Essa decisão, segundo especialistas, é “um banho de água fria” para as empresas que atuam no agronegócio. Especialmente porque, na maioria dos casos, a matéria-prima que produzem corresponde a mais da metade da riqueza gerada.

Para os credores, por outro lado, traz alívio. Especiaslit, diz que, na maioria das vezes, além de negar a retirada dos bens, os juízes deixavam os credores sem respostas. “Não falam por quanto tempo o bem não pode ser retirado, nem como o credor vai ser pago.”

Ele entende que, nesse caso da Abengoa, a decisão deveria ser mantida – em favor da execução – mesmo se a análise dos desembargadores ficasse restrita à essencialidade dos bens para a companhia. Para o especialista, aquilo que se produz para vender, como a cana-de-açúcar, não pode ser considerado como essencial.

“É diferente de uma máquina, por exemplo, que transforma a cana-de-açúcar em álcool ou em açúcar. É um maquinário pesado, caro e de difícil remoção. Se tirar da usina, ela para”, diz.

Especialista na área acredita que, apesar de a matéria-prima não ser considerada como bem de capital essencial, os tribunais devem reconsiderar a permissão para a penhora nos casos em que a execução envolve 100% dos produtos utilizados pela empresa. “Porque o princípio que rege a recuperação é o princípio da preservação da empresa. O juiz sempre vai pensar no macro e não no interesse de um credor isolado”, entende.

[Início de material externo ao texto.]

(* ===== verification/Node.v ===== *)
(** An Ethereum node that runs the contracts, as the generated bindings see it.

    The contracts of Contract.v, Incentives.v and Registry.v live at addresses; a
    call by ABI name and values is dispatched to the view or the transaction of that
    name, and the events of mined transactions are kept as logs. [node_bound] is an
    instance of the interface of Abi.v, and [node_writer] is the owner's tool
    (cmd/ddns/main.go, channels.go) over the bindings: each transaction is the
    binding's, submitted and waited for. *)
From S2P Require Import Prelude GoStrings Net Encoding Query Chain Events Cache Pki Zk Pay Cli Handle Lookup Contract Authority Incentives Registry Owner Channels Deployment Abi NamespaceDAppBinding RecordSchemaRegistryBinding ResolverIncentivesBinding ResolverRegistryBinding.
Import Chain.

Local Open Scope string_scope.
Local Open Scope Z_scope.
Local Open Scope list_scope.

Module Node.
#[local] Existing Instances Abi.M_ret Abi.M_bind.

(** An event of one of the contracts. *)
Inductive event :=
| NsEvent (ev : Contract.event) | IncEvent (ev : Incentives.event) | DirEvent (ev : Registry.event).

(** The world of Deployment.v with the other two contracts, and the events so far, in
    order, each with its block. *)
Record node := mkNode {
  n_world : Deployment.world; n_inc : Incentives.state; n_dir : Registry.state; n_history : list (Z * event) }.

Record log := mkLog { l_block : Z; l_address : address; l_event : string; l_args : list value }.
Record txn := mkTxn { tx_to : address; tx_from : address; tx_value : Z; tx_method : string; tx_args : list value }.
Record opts := mkOpts { From : address; Value : Z }.
Inductive error := PackFailed | ExecutionReverted | UnpackFailed | Panicked.

(** A function of a contract, by its name and arguments. *)
Definition table (R : Type) : Type := list (string * (list value -> option R)).
Definition select {R} (t : table R) (name : string) (args : list value) : option R :=
  match List.find (fun p => String.eqb p.1 name) t with Some p => p.2 args | None => None end.

Section Node.
Context {K : Contract.Keccak} {IM : Contract.Immutables}.
Variable namespace_addr registry_addr incentives_addr directory_addr : address.
Variable ecrecover : bytes -> Z -> bytes -> bytes -> address.

Definition strings (l : list bytes) : value := g_value (g_slice g_string) l.
Definition of_go {E A} (r : go E A) (f : A -> list value) : option (list value) :=
  match r with Ret a => Some (f a) | _ => None end.
Abbreviation record := (g_value NamespaceDAppBinding.g_NamespaceDAppRecord).

(** ** The views *)
Definition constant (z : Z) : list value -> option (list value) :=
  fun args => match args with [] => Some [VUint z] | _ => None end.
Definition ns_views (n : node) : table (list value) :=
  let s := Contract.ns (Deployment.w_store (n_world n)) in
  let now := Deployment.w_now (n_world n) in
  [("MAX_COMMITMENT_AGE", constant Contract.MAX_COMMITMENT_AGE);
   ("MAX_FIELD_NAME_LENGTH", constant Contract.MAX_FIELD_NAME_LENGTH);
   ("MAX_FIELD_VALUE_LENGTH", constant Contract.MAX_FIELD_VALUE_LENGTH);
   ("MAX_RECORD_FIELDS", constant Contract.MAX_RECORD_FIELDS);
   ("MAX_SELECTOR_LENGTH", constant Contract.MAX_SELECTOR_LENGTH);
   ("MIN_COMMITMENT_AGE", constant Contract.MIN_COMMITMENT_AGE);
   ("REGISTRATION_PERIOD", constant Contract.REGISTRATION_PERIOD);
   ("basePrice", constant Contract.basePrice);
   ("treasurer", fun args => match args with [] => Some [VAddress Contract.treasurer] | _ => None end);
   ("registry", fun args => match args with [] => Some [VAddress registry_addr] | _ => None end);
   ("available", fun args => match args with
      [VString name] => Some [VBool (negb (Contract.active now (Contract.getDomain name s)))] | _ => None end);
   ("ownerOf", fun args => match args with
      [VString name] => let d := Contract.getDomain name s in
        Some [VAddress (if Contract.active now d then D_Owner d else zero_address)] | _ => None end);
   ("commitments", fun args => match args with
      [VBytesN c] => Some [VUint (default 0 (Contract.commitments s !! c))] | _ => None end);
   ("getDomain", fun args => match args with
      [VString name] => let d := Contract.getDomain name s in
        Some [VAddress (D_Owner d); VBytes (D_PubKey d); VUint (D_Expiry d); VUint (D_Generation d)] | _ => None end);
   ("priceOf", fun args => match args with [VString name] => of_go (Contract.priceOf name) (fun p => [VUint p]) | _ => None end);
   ("makeCommitment", fun args => match args with
      [VString name; VAddress owner; VBytes pubKey; VBytesN secret] =>
        Some [VBytesN (Contract.makeCommitment name owner pubKey secret)] | _ => None end);
   ("recordKeyOf", fun args => match args with
      [VString typ; VString sel] => Some [VBytesN (Contract.recordKeyOf typ sel)] | _ => None end);
   ("lookup", fun args => match args with
      [VString name; VString typ; VString sel] => Some [record (Contract.lookup_record now name typ sel s)] | _ => None end);
   ("listRecords", fun args => match args with
      [VString name] => Some [VSlice (map record (Contract.listRecords now name s))] | _ => None end);
   ("resolve", fun args => match args with
      [VString name; VString typ; VString sel] =>
        let '(r, owner, pubKey) := Contract.resolve now name typ sel s in
        Some [record r; VAddress owner; VBytes pubKey] | _ => None end)].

Para a especialista, em uma situação como essa, os tribunais tenderiam a uma solução intermediária – algo que não prejudicasse os demais credores e que não gerasse risco de falência à empresa em recuperação.

Ela diz, por outro lado, que percebe uma tendência do Judiciário em valorizar a alienação fiduciária. Já existem decisões, por exemplo, permitindo a execução – também durante o período de blindagem – de recebíveis e fluxo de caixa de empresas em recuperação judicial.

Uma delas foi julgada pela 1ª Câmara de Direito Empresarial do TJ-SP (processo nº 2273783-85.2015.8.26.0000). A companhia em recuperação alegava que não conseguiria arcar com os salários dos funcionários se a execução fosse adiante. Para os desembargadores, porém, mesmo que imprescindível para o desenvolvimento da empresa, o crédito cedido fiduciariamente não poderia ser considerado como bem de capital.

“Compreendo perfeitamente a difícil situação financeira da empresa, mas o suprimento de necessidades prementes de capital para pagamento de salários não pode ser feito mediante o esvaziamento dos direitos creditórios objeto de garantia fiduciária”, afirmou, na ocasião, o relator do caso, desembargador Francisco Loureiro.